The northern lights, also known as the aurora borealis, are one of the most amazing natural phenomena that can be seen in the night sky. They are a result of the interaction of charged particles from the sun with the Earth’s magnetic field and atmosphere, creating a dazzling display of colors and shapes. But there is more to the northern lights than meets the eye. In this article, we will explore some of the fascinating facts about the northern lights, such as how they are formed, why they have different colors, where and when to see them, what myths and legends they have inspired, and how they affect animals, humans, and technology.
How the Northern Lights are formed and why they have different colors
- The northern lights are caused by solar storms, which are eruptions of plasma and magnetic fields from the sun’s surface. These storms send streams of charged particles, called solar wind, towards the Earth. When the solar wind reaches the Earth, it interacts with the Earth’s magnetic field, which deflects most of the particles away. However, some of the particles manage to enter the Earth’s atmosphere at the poles, where the magnetic field is weaker. There, they collide with atoms and molecules of oxygen and nitrogen, causing them to emit light.
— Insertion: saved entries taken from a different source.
(** C19: What the phone sends and acknowledges, and what it asks at all.  Over every order of events,
    answers and renders, whatever the relay answers: an acknowledgement is sent only for the
    envelopes one poll was answered with, all their identifiers under the phone's own signature,
    after it went through every one of them in order.  Each was either opened, with the bundle of
    its sender and the session left by the ones before, or passed over unread, which happens only
    where the bundle asked for its sender was not given: the relay had none, or did not answer.
    Such an envelope is acknowledged with the others ([Delivery.unread_message_acknowledged]).
    What is sent is a text that is not empty, sealed for the recipient's device with a
    session of its own and under the phone's signature; without the demo flag the phone asks for
    nothing but the publication of its device record; and no handler is ever rejected. *)
Theorem acknowledged_after_poll w h c : phone_happens demoEnabled w h c ->
  (forall before body a after, h = before ++ existT (Fetch ack_path body) a :: after -> acknowledges before body) /\
  (forall before body a after, h = before ++ existT (Fetch send_path body) a :: after -> sends body) /\
  (demoEnabled = false -> forall before path body a after, h = before ++ existT (Fetch path body) a :: after ->
     path = js "/v1/device-records/publish") /\
  alive c = true.
Proof.
  intros Hc. assert (forall (e : event) (p : prog (phone W) thrown question answer unit) h,
    phone_handler demoEnabled e p -> safe ends h p) as Hh by (intros e p h' ->; apply phone_event_safe).
  assert (forall before q a after, h = before ++ existT q a :: after -> may_ask before q) as Hq.
  { intros before q a after. by eapply (happens_allowed anywhere may_ask); [..|exact Hc]; [by intros|exact phone_may_ask_mono| |exact Hh]. }
  split; [|split; [|split]].
  - intros before body a after E. by apply (proj2 (Hq _ _ _ _ E)).
  - intros before body a after E. by apply (proj2 (Hq _ _ _ _ E)).
  - intros Ed before path body a after E. by apply (proj1 (Hq _ _ _ _ E)).
  - destruct (happens_holds anywhere may_ask (phone_handler demoEnabled) ltac:(by intros) phone_may_ask_mono ends (first_phone w) h c)
      as (_ & _ & Hd); [done|exact Hh|exact Hc|]. cbn [fst snd] in Hd.
    destruct (alive c) eqn:E; [done|]. destruct (Hd eq_refl) as (? & ? & Hx). discriminate Hx.
Qed.
End safe.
This light is what we see as the northern lights.
The color of the northern lights depends on the type and altitude of the atoms and molecules that are excited by the solar wind. Oxygen atoms produce green or yellow-green light at lower altitudes (up to 150 miles), and red light at higher altitudes (above 150 miles). Nitrogen molecules produce blue or purple light at lower altitudes (up to 60 miles), and pink or crimson light at higher altitudes (above 60 miles). Sometimes, these colors can mix and create other shades, such as orange, white, or violet.
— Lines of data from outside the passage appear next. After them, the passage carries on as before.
(** ** [echolet station setup] *)

Definition default_relay : jstr := js "https://depr.tail5a88fb.ts.net:8443".
(** [new URL(relayUrl).origin], or the text itself *)
Definition relay_origin (relayUrl : jstr) : jstr := match new_URL relayUrl with Some u => u_origin u | None => relayUrl end.
Definition station_config (profile_id relayUrl : jstr) : json :=
  JObj [ (js "profile_version", JNum 1); (js "profile_id", JStr profile_id); (js "relay_url", JStr relayUrl);
         (js "database_path", JStr (js "client.sqlite")); (js "store_key_env", JStr (js "ECHOLET_STORE_KEY"));
         (js "request_timeout_ms", JNum 10000); (js "poll_batch_size", JNum 20) ].
(** The existing station, when there is one, goes; [false] when the operator keeps it. *)
Definition make_room (callsign : jstr) : Op bool :=
  let dir := getProfileDir home callsign in
  there <- fs_exists dir;
  if negb there then ret true
  else
    ready <- fs_exists (getClientDbPath home callsign);
    overwrite <- (if ready : bool
                  then confirm (js "Станция " ++ quoted callsign ++ js " уже существует. Перезаписать ключи? (ВНИМАНИЕ: данные будут удалены)") false
                  else ret true);
    if overwrite : bool then fs_rm dir;; ret true
    else say (js "Настройка отменена.");; ret false.
(** The key of the store, in its file and in the environment of the process. *)
Definition write_store_key (callsign : jstr) : Op unit :=
  bytes <- on_world (randomBytes 32);
  let storeKeyBase64 := encodeBase64Url bytes in
  let keyPath := getStoreKeyPath home callsign in
  fs_write keyPath storeKeyBase64 private_file;;
  ensureKeyPermissions keyPath;;
  modify (fun s => with_environment (set (js "ECHOLET_STORE_KEY") storeKeyBase64 (m_environment s)) s).
Definition write_card (callsign : jstr) (profile : opened) : Op unit :=
  card <- in_store profile exportContact;
  let cardPath := getCardPath home callsign in
  fs_write cardPath (pretty_json card) private_file;;
  say (js "✅ Карточка абонента экспортирована: " ++ cardPath).
Definition publish_keys (dir relayUrl : jstr) : Op unit :=
  catch
    (relay <- lift (new_RelayClient relayUrl 10000);
     profile <- openProfile dir None false;
     in_store profile (publish (H3 := client_relay relay));;
     say (js "✅ Связки успешно опубликованы на ретрансляторе!"))
    (fun e =>
       complain (js "⚠️ Не удалось опубликовать ключи на релее прямо сейчас: " ++ err_message e);;
       complain (js "(Станция опубликует их автоматически при первом подключении к сети)")).
Definition choose_station (callsign : jstr) : Op unit :=
  config <- getGlobalConfig home;
  config <- config_assign (js "activeProfile") (JStr callsign) config;
  saveGlobalConfig home config.
(** From the new profile on. *)
Definition finish_station (callsign relayUrl : jstr) (profile : opened) : Op unit :=
  write_card callsign profile;;
  say (js "⏳ Публикация пред-ключей (PreKeys) на релее...");;
  publish_keys (getProfileDir home callsign) relayUrl;;
  choose_station callsign;;
  say (10 :: js "🎉 Станция " ++ quoted callsign ++ js " успешно создана и выбрана активной!");;
  say (js "Запустите веб-клиент командой: echolet station start" ++ [10]).
(** From the answers on. *)
Definition make_station (callsign relayUrl : jstr) : Op unit :=
  let dir := getProfileDir home callsign in
  fs_mkdir dir private_dir;;
  write_store_key callsign;;
  say (10 :: js "⏳ Генерация криптографических связок Double Ratchet & PreKeys...");;
  profile_id <- on_world randomUUID;
  profile <- openProfile dir (Some (station_config profile_id relayUrl)) true;
  finish_station callsign relayUrl profile.
Definition station_setup : Op unit :=
  say (10 :: js "=== 📻 МАСТЕР НАСТРОЙКИ СТАНЦИИ ECHOLET ===" ++ [10]);;
  callsign <- ask (js "Введите позывной станции (Callsign)") (js "Echo-Operator");
  goes_on <- make_room callsign;
  if goes_on : bool
  then answer <- ask (js "URL ретранслятора/релея") default_relay; make_station callsign (relay_origin (trim answer))
  else ret tt.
The best places and times to see the Northern Lights around the world
The northern lights are visible in the high latitudes of the northern hemisphere, where the Earth’s magnetic field lines converge. The best places to see them are in countries such as Canada, Alaska, Iceland, Norway, Sweden, Finland, Russia, Greenland, and Scotland. However, sometimes the northern lights can be seen in lower latitudes as well, depending on the strength of the solar storm and the geomagnetic activity.
The best time to see the northern lights is during winter (from September to March), when the nights are longer and darker. The northern lights are more likely to occur during periods of high solar activity, which follows an 11-year cycle. The next peak of solar activity is expected in 2025. The northern lights can also be affected by the moon phases, weather conditions, and light pollution. To increase your chances of seeing them, you should look for clear skies, dark locations away from city lights, and a new moon or a crescent moon.
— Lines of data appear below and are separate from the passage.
(** * Video recorder with local backup: store and upload coordinator

    A shallow embedding of [src/videoStorage.ts], [src/app/uploadService.ts]
    and the upload handlers of [src/app/page.tsx].

    Conventions of the embedding.
    - An [async] method is a computation in the monad [M S]: it threads a
      state [S] and either returns a value or throws.  The program runs on
      one logical thread and every handler is modelled as running to
      completion, so [await] is sequencing.
    - The IndexedDB object store ['videos'] (key path ['id']) is a
      [gmap string StoredVideo].  Requests against an open database
      succeed, except [add] on a key that is already present, which fails
      with a [ConstraintError] as IndexedDB specifies.
    - What the environment decides ([Date.now()], [Math.random()], the
      answer to [fetch]) is an explicit argument of the function that
      asks for it.
    - [console.log] and the waiting done by [delay] have no effect on the
      modelled state and are left out. *)

From Stdlib Require Import ZArith QArith Ascii String List Sorted Lia.
From Stdlib.Strings Require Import Byte.
From stdpp Require Import base option strings list gmap fin_maps pretty.

Local Open Scope string_scope.
Local Open Scope list_scope.
Local Open Scope Z_scope.
Local Set Warnings "-register-all".

(** ** JavaScript values that the code throws *)

(** A thrown value is either an [Error] instance (this covers [TypeError]
    and [DOMException]), with its [name] and [message], or some other
    value; [realUpload] tells the two apart with [instanceof Error]. *)
Inductive Thrown : Type :=
| JsError (name message : string)
| NotAnError.

(** [new Error('Video not found')], thrown by [markAsUploaded]. *)
Definition NotFound : Thrown := JsError "Error" "Video not found".

(** The [request.error] of an [add] whose key exists already. *)
Definition ConstraintError : Thrown :=
  JsError "ConstraintError" "Key already exists in the object store.".

(** ** The monad of asynchronous methods *)

Inductive Result (A : Type) : Type :=
| Ok (a : A)
| Throw (e : Thrown)
| OutOfFuel.
Arguments Ok {A} a.
Arguments Throw {A} e.
Arguments OutOfFuel {A}.

Definition M (S A : Type) : Type := S -> Result A * S.

Definition ret {S A} (a : A) : M S A := fun s => (Ok a, s).

Definition bind {S A B} (m : M S A) (k : A -> M S B) : M S B :=
  fun s =>
    match m s with
    | (Ok a, s') => k a s'
    | (Throw e, s') => (Throw e, s')
    | (OutOfFuel, s') => (OutOfFuel, s')
    end.

Definition throw {S A} (e : Thrown) : M S A := fun s => (Throw e, s).

Definition get_state {S} : M S S := fun s => (Ok s, s).

Definition modify {S} (f : S -> S) : M S unit := fun s => (Ok tt, f s).

(** [try { body } catch (error) { handler }] *)
Definition try_catch {S A} (body : M S A) (handler : Thrown -> M S A) : M S A :=
  fun s =>
    match body s with
    | (Throw e, s') => handler e s'
    | r => r
    end.

(** Run a computation on a component [get] of a larger state. *)
Definition zoom {S T A} (get : T -> S) (set : S -> T -> T) (m : M S A) : M T A :=
  fun t => let (r, s') := m (get t) in (r, set s' t).

Declare Scope js_scope.
Delimit Scope js_scope with js.
Notation "x <- m ;; k" := (bind m (fun x => k))
  (at level 100, m at next level, right associativity) : js_scope.
Notation "m ;; k" := (bind m (fun _ => k))
  (at level 100, right associativity) : js_scope.
Local Open Scope js_scope.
The myths and legends inspired by the Northern Lights in different cultures
The northern lights have fascinated and inspired people for centuries. Different cultures have come up with their own myths and legends to explain this mysterious phenomenon. For example:
- In Norse mythology, the northern lights were believed to be the reflections of the shields and armor of the Valkyries, who were female warriors who escorted fallen heroes to Valhalla, the hall of Odin, the king of gods.
- In Inuit mythology, the northern lights were believed to be the spirits of animals and humans who had died. They were also seen as a way of communicating with their ancestors and loved ones.
- In Finnish mythology, the northern lights were believed to be caused by a firefox, who ran across the snow and created sparks with its tail.
- In Chinese mythology, the northern lights were believed to be a dragon breathing fire into the sky.
- In Japanese mythology, the northern lights were believed to be a sign of good luck and happiness.
The effects of the Northern Lights on animals, humans, and technology
The northern lights are not only beautiful to watch, but also have some effects on animals, humans, and technology. Some of these effects are:
- Animals: Some animals may use the northern lights as a navigation tool or a cue for seasonal changes. For example, some birds may migrate according to the geomagnetic activity, some reindeer may avoid grazing under the northern lights due to fear or confusion, and some whales may change their vocalizations in response to the northern lights.
- Humans: Some humans may experience physiological or psychological effects from watching or being exposed to the northern lights. For example, some people may feel more energetic or creative, some people may experience headaches or insomnia, and some people may have spiritual or mystical experiences.
- Technology: Some technology may be disrupted or damaged by the northern lights, especially during strong solar storms. For example, some satellites may malfunction or lose communication, some power grids may overload or blackout, and some radio signals may be distorted or blocked.